*** Input Section Begins ***
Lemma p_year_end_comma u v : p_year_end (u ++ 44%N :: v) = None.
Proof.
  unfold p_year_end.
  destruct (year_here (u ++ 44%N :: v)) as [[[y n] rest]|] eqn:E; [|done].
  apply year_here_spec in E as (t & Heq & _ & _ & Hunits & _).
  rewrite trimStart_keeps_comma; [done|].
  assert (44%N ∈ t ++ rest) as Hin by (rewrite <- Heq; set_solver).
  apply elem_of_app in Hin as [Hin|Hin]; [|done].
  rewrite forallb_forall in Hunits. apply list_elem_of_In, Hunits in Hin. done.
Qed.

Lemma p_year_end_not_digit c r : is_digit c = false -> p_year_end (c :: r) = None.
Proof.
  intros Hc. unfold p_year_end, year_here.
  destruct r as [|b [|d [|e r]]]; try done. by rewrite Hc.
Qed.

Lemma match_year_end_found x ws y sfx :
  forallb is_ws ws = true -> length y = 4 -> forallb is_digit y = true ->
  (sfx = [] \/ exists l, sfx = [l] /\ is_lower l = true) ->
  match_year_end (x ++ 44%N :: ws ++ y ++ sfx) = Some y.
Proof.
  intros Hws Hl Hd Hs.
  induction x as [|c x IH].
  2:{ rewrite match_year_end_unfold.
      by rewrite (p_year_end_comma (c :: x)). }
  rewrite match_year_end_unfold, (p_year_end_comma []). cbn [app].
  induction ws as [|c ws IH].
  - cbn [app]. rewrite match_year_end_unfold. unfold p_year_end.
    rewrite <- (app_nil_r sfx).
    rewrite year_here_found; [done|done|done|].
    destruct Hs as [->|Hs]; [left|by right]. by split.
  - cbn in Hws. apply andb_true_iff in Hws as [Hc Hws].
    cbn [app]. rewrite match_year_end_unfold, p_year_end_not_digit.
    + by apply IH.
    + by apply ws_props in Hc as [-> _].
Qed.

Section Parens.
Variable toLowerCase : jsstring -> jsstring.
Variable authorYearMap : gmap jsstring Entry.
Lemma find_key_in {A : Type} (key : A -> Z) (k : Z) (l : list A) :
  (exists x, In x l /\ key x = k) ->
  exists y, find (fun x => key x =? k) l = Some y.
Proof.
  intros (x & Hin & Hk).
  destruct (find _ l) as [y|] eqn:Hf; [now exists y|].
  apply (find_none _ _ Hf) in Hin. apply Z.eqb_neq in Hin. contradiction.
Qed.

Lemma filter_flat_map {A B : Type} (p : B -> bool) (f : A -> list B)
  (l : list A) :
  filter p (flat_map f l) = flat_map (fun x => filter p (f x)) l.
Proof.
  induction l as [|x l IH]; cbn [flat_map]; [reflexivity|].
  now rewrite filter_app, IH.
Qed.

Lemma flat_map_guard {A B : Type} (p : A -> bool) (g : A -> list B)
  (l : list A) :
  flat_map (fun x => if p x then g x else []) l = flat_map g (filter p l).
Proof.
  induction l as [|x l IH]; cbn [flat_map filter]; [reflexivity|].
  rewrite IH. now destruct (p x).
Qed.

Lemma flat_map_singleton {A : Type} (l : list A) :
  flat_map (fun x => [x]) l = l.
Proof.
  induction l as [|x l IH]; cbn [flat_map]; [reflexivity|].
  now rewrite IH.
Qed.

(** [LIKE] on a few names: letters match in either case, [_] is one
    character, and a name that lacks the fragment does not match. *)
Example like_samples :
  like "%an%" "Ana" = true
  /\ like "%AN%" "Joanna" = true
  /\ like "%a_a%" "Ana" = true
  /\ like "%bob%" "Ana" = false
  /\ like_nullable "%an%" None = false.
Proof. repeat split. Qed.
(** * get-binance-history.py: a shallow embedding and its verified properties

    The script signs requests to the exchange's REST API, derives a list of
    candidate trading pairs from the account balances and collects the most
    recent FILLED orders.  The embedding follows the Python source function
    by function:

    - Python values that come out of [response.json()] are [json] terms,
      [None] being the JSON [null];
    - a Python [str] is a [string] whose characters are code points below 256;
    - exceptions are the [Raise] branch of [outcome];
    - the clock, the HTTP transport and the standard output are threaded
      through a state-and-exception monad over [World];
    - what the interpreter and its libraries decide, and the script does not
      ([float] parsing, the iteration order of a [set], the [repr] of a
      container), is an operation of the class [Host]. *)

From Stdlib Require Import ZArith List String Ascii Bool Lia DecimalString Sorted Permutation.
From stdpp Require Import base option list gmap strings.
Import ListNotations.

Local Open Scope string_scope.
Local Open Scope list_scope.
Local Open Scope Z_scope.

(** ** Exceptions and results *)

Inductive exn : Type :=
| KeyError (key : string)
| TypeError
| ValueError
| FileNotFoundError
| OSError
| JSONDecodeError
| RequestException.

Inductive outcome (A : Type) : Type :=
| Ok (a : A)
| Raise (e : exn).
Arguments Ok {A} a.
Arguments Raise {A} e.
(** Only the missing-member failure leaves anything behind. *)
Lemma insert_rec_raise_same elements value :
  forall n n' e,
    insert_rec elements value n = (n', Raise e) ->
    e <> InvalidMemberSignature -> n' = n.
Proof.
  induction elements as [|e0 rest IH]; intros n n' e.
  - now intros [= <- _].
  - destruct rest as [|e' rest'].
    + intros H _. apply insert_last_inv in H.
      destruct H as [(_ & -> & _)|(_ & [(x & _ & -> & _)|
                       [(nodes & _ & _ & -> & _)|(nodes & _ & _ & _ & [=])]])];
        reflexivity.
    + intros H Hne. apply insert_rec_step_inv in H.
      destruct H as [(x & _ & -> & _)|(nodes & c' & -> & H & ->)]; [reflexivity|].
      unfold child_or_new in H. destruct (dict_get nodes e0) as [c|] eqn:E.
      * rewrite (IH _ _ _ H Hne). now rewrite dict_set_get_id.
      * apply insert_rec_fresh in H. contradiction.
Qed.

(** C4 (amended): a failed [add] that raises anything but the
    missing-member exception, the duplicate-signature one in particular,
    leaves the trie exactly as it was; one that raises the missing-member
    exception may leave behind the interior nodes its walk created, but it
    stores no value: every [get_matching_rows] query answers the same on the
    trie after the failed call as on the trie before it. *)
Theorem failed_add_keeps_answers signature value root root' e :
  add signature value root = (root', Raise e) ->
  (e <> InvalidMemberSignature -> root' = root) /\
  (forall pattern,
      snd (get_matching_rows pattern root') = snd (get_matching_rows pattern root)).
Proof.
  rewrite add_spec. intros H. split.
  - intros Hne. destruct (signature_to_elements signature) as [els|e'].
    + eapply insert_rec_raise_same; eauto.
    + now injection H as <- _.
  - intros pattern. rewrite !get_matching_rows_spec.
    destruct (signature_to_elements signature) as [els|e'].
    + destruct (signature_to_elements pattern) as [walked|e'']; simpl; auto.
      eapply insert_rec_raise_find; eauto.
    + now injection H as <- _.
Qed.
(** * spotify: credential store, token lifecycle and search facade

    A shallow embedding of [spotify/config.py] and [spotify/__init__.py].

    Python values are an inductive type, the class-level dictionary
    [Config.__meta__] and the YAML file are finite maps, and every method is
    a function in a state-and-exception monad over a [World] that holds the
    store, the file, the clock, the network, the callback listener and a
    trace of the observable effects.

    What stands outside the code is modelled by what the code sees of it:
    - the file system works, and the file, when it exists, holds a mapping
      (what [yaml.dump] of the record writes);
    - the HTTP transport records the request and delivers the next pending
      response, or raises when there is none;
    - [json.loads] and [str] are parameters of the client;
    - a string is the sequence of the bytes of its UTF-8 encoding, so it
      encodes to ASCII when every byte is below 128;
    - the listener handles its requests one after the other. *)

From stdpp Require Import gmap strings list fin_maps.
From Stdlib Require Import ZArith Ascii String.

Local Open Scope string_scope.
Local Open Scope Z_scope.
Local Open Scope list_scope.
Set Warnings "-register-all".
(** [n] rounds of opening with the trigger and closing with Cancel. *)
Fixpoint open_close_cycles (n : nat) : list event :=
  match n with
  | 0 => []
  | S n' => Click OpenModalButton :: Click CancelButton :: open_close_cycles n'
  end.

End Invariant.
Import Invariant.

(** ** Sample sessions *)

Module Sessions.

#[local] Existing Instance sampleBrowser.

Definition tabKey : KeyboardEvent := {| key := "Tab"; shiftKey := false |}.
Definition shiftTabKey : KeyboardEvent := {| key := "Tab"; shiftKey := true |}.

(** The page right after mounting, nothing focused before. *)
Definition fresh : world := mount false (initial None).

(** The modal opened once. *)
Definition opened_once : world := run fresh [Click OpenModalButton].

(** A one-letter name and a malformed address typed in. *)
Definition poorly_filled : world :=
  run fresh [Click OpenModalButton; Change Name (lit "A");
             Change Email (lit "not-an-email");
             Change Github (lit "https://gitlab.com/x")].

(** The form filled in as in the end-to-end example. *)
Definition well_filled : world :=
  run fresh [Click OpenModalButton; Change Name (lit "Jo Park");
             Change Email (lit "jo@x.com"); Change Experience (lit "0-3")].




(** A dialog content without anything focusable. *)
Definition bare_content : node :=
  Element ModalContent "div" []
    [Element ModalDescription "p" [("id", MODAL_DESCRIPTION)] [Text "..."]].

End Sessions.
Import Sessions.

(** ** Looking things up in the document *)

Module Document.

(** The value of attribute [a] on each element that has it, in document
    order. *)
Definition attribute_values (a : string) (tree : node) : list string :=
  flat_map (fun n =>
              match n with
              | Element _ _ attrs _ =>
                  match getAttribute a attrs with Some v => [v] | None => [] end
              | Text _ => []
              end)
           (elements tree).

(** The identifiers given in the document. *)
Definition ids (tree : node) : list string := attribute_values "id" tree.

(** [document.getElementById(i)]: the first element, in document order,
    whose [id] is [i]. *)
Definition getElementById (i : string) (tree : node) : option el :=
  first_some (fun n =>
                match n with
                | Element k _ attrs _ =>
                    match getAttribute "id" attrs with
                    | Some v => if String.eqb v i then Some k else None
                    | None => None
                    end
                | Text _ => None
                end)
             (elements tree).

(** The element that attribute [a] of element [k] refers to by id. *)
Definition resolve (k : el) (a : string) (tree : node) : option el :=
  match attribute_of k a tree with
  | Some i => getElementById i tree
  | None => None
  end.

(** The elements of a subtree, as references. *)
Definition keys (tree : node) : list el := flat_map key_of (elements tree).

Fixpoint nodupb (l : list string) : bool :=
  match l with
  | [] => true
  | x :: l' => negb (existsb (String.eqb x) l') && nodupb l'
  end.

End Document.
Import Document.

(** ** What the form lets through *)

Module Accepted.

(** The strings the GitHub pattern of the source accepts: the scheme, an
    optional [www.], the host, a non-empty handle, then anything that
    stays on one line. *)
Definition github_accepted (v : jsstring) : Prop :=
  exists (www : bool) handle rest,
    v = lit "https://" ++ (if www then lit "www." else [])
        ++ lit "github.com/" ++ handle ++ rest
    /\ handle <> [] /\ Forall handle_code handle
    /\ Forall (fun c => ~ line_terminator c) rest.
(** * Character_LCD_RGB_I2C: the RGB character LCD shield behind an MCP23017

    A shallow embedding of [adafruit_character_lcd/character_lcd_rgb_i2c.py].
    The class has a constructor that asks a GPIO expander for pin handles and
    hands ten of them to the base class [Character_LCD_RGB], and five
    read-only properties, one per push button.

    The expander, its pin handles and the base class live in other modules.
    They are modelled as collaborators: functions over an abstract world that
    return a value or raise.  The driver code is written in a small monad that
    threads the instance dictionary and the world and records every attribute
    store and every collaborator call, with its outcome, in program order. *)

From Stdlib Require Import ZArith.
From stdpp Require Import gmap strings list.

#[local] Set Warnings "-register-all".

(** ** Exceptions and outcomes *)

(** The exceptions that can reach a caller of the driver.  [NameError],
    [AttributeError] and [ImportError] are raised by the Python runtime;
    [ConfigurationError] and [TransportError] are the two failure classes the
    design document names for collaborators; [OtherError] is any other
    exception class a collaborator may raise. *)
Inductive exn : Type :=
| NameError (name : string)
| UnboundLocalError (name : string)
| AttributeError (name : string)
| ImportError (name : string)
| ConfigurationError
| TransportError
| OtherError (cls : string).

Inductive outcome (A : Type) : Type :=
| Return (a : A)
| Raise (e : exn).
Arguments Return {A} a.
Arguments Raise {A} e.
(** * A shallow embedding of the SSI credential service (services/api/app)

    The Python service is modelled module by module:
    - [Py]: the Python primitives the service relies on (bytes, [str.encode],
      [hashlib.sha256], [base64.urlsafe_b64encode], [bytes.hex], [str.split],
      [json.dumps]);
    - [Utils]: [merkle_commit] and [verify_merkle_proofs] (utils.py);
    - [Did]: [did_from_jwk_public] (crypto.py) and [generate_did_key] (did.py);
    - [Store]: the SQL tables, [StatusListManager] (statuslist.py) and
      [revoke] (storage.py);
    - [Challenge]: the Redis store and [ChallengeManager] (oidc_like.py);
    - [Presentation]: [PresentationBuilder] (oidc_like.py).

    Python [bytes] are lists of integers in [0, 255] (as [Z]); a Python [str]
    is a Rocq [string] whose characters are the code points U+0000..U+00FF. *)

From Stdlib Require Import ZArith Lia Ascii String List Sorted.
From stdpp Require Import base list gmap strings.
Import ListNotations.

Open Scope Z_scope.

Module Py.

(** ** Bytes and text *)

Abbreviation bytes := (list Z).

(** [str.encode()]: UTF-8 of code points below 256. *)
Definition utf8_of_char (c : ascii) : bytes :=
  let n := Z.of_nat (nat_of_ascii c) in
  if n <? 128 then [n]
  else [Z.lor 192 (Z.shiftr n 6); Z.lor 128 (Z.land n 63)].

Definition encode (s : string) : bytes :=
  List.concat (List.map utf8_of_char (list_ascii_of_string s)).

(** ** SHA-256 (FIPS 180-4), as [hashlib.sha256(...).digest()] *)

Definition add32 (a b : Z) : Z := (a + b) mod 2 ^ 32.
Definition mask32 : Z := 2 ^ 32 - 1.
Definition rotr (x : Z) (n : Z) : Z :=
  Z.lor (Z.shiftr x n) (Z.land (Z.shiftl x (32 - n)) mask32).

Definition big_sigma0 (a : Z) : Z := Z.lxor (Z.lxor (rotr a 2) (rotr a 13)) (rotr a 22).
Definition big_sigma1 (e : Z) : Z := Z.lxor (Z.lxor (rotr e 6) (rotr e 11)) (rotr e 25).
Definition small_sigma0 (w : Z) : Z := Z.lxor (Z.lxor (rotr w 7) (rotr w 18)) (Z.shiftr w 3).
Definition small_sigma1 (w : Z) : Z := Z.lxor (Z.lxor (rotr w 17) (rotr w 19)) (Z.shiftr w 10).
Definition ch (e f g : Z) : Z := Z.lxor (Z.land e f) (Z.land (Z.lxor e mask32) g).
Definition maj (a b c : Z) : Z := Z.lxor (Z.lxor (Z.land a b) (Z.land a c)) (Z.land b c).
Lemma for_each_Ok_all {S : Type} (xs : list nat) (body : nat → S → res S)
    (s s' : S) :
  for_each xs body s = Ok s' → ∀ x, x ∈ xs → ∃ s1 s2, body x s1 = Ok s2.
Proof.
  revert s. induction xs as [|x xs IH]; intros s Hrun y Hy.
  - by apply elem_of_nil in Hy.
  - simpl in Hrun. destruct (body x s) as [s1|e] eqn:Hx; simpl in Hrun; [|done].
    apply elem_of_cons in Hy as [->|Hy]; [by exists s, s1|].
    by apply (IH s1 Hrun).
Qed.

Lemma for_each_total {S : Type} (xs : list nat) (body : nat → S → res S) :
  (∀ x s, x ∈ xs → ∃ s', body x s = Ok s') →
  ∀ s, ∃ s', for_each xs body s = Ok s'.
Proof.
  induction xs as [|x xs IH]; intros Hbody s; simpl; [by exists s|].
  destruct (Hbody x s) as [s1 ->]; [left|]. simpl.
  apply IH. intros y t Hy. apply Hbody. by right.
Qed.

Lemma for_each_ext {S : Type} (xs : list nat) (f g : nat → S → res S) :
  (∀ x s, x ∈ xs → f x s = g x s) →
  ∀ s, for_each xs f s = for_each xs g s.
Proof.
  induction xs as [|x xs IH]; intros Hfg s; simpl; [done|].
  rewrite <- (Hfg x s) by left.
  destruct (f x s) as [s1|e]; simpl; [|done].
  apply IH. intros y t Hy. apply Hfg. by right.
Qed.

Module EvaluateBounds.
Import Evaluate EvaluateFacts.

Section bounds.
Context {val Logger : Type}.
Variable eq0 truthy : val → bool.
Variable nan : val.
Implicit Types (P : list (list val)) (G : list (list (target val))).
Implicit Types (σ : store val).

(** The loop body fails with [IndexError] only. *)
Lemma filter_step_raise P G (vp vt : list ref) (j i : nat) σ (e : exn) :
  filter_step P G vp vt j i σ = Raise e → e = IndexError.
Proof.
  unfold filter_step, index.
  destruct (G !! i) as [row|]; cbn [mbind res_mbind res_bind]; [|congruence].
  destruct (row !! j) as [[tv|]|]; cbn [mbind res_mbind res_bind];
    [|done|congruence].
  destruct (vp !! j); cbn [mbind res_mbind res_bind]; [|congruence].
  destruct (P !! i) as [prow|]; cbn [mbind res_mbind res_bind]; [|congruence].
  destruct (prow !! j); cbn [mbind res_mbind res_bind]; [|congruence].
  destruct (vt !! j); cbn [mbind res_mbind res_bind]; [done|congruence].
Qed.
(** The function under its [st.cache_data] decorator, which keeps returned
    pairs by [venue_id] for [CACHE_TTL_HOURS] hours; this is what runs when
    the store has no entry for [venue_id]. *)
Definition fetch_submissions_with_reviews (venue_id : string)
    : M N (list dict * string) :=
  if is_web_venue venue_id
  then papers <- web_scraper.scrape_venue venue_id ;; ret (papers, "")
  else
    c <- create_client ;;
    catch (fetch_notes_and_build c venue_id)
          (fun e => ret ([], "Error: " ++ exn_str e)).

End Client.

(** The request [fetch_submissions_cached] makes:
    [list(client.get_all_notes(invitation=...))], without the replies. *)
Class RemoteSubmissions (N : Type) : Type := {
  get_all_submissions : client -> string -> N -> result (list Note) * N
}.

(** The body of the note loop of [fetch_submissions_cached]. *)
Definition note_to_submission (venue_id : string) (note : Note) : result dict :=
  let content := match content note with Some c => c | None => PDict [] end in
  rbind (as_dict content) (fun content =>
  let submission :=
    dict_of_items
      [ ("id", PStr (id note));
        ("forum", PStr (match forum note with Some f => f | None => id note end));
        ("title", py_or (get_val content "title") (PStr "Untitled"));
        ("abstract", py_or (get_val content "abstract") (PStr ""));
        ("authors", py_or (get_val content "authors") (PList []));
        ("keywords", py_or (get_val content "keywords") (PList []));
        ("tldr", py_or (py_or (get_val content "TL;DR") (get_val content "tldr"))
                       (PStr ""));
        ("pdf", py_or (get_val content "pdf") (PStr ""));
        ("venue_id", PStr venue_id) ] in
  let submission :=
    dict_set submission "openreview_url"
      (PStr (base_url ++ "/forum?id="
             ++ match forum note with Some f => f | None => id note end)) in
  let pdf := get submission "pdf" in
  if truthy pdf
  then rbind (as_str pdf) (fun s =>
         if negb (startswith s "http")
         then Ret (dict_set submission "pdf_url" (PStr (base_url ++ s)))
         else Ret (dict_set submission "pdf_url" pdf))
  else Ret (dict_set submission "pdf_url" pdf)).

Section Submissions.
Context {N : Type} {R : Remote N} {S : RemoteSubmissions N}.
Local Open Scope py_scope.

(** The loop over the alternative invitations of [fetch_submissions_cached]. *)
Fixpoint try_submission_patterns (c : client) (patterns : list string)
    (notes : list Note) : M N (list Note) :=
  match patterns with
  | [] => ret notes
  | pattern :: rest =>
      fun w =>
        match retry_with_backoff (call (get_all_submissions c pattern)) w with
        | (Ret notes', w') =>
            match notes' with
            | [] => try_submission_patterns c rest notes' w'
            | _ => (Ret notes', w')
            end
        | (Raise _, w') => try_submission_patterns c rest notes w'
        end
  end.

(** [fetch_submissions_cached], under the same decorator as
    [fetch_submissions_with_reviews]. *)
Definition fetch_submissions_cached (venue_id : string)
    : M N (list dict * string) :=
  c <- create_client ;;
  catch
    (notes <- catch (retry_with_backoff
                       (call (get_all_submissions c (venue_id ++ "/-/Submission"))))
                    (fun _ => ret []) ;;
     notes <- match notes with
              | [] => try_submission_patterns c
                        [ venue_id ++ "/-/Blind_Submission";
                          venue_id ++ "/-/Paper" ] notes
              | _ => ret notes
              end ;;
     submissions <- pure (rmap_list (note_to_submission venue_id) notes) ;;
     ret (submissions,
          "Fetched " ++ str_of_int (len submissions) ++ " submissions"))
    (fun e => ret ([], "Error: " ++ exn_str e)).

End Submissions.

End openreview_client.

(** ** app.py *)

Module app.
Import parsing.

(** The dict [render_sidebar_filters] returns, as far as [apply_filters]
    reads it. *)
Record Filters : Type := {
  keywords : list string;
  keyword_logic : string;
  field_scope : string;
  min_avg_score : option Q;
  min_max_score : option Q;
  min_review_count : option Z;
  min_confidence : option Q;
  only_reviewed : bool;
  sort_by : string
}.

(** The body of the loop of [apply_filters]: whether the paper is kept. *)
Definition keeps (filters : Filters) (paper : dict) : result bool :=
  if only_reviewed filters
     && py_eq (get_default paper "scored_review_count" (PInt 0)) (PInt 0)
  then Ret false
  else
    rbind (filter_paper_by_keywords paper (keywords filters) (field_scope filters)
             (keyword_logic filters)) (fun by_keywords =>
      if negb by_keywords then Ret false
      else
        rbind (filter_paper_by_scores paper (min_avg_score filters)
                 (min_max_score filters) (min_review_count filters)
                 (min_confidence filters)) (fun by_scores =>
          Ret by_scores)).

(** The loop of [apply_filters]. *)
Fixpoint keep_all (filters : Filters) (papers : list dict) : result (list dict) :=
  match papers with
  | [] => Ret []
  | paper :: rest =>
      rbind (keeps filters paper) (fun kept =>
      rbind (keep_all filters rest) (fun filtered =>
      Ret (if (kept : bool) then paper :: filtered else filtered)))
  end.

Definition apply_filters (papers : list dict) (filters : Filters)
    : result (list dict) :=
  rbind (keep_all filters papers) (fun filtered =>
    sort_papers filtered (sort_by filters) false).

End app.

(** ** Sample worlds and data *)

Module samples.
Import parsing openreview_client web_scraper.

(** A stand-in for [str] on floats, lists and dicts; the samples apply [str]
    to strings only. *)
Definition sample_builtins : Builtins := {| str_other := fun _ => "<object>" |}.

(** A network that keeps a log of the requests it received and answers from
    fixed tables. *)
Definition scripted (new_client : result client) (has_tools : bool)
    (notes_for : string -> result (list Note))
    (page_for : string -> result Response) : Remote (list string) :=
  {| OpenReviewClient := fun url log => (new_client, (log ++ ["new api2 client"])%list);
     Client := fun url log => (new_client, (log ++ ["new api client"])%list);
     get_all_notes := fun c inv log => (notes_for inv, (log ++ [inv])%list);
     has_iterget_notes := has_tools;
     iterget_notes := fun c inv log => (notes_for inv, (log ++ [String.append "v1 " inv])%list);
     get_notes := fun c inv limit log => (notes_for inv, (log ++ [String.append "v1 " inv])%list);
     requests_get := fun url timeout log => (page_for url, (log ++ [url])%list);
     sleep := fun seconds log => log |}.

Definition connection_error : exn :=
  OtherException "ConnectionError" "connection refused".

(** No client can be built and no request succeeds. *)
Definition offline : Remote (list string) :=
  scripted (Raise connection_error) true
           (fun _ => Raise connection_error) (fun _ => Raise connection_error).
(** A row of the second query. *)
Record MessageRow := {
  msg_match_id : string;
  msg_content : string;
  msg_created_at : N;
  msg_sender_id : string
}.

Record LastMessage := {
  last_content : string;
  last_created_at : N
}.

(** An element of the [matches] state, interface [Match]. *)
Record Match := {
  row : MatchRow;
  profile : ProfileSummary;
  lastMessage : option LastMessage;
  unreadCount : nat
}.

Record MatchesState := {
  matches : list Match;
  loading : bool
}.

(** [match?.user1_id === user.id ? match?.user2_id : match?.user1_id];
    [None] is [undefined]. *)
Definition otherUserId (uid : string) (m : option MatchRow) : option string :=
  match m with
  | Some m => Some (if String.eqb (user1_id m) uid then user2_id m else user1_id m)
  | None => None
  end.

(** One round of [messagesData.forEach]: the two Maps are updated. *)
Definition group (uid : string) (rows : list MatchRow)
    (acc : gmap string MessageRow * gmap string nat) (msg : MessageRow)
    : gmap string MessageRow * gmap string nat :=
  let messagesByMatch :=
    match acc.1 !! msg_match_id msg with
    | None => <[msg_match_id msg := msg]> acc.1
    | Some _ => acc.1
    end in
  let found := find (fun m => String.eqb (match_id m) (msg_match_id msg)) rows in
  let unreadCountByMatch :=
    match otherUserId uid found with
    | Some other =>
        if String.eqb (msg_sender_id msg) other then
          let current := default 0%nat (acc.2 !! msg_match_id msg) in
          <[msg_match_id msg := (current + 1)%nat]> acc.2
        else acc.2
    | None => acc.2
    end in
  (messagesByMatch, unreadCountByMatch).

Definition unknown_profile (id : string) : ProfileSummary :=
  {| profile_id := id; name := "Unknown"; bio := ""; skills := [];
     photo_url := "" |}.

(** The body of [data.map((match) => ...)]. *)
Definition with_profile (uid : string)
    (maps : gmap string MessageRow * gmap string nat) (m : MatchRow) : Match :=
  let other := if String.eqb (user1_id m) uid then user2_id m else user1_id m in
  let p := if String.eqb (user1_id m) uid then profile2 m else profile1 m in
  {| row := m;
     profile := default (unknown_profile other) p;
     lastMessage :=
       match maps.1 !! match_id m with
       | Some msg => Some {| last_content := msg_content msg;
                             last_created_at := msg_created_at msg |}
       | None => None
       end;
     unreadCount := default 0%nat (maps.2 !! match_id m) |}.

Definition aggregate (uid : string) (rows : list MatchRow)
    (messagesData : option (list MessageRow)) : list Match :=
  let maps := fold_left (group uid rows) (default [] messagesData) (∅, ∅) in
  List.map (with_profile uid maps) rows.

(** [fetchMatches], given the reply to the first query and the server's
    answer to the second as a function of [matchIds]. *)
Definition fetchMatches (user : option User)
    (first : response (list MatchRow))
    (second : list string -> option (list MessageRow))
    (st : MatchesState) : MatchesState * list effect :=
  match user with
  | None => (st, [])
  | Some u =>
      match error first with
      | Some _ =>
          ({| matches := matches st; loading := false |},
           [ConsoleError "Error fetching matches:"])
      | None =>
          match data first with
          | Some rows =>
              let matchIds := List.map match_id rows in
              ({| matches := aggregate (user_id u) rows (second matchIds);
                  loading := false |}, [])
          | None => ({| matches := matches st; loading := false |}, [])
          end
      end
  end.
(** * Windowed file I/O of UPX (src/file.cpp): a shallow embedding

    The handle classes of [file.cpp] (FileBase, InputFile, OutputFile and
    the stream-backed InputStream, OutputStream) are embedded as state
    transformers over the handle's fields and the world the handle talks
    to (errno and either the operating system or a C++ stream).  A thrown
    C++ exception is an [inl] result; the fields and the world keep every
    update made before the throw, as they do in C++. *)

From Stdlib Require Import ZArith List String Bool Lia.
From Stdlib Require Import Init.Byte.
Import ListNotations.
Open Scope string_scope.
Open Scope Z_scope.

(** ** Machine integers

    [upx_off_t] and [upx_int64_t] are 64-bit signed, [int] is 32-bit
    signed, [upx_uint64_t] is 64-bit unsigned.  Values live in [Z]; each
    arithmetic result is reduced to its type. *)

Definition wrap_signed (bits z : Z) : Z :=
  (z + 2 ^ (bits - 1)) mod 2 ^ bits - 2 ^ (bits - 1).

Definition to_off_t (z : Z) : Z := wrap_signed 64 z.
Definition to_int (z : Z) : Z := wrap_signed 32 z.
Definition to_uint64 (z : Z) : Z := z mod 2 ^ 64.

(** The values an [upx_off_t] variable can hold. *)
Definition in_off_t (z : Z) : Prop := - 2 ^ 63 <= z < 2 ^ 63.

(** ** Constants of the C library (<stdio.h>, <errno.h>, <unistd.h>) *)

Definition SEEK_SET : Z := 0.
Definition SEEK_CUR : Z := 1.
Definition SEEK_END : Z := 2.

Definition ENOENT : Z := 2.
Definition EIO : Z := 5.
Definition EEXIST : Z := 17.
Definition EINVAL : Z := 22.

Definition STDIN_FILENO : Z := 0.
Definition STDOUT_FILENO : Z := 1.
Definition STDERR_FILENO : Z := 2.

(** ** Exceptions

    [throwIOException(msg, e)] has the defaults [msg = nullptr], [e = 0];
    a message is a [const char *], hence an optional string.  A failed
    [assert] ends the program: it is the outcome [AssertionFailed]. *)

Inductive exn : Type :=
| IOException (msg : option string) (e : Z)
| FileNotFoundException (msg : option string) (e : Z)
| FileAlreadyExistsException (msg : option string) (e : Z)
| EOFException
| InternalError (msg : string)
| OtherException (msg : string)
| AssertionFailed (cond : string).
*** Input Section Ends ***
Your objective >> Once you find the line with "From stdpp Require Import base option" above, print it and every line after it up to and including the line with "unfold child_or_new in", exactly as written and nothing else.

Problem solution >>
From stdpp Require Import base option list gmap strings.
Import ListNotations.

Local Open Scope string_scope.
Local Open Scope list_scope.
Local Open Scope Z_scope.

(** ** Exceptions and results *)

Inductive exn : Type :=
| KeyError (key : string)
| TypeError
| ValueError
| FileNotFoundError
| OSError
| JSONDecodeError
| RequestException.

Inductive outcome (A : Type) : Type :=
| Ok (a : A)
| Raise (e : exn).
Arguments Ok {A} a.
Arguments Raise {A} e.
(** Only the missing-member failure leaves anything behind. *)
Lemma insert_rec_raise_same elements value :
  forall n n' e,
    insert_rec elements value n = (n', Raise e) ->
    e <> InvalidMemberSignature -> n' = n.
Proof.
  induction elements as [|e0 rest IH]; intros n n' e.
  - now intros [= <- _].
  - destruct rest as [|e' rest'].
    + intros H _. apply insert_last_inv in H.
      destruct H as [(_ & -> & _)|(_ & [(x & _ & -> & _)|
                       [(nodes & _ & _ & -> & _)|(nodes & _ & _ & _ & [=])]])];
        reflexivity.
    + intros H Hne. apply insert_rec_step_inv in H.
      destruct H as [(x & _ & -> & _)|(nodes & c' & -> & H & ->)]; [reflexivity|].
      unfold child_or_new in H. destruct (dict_get nodes e0) as [c|] eqn:E.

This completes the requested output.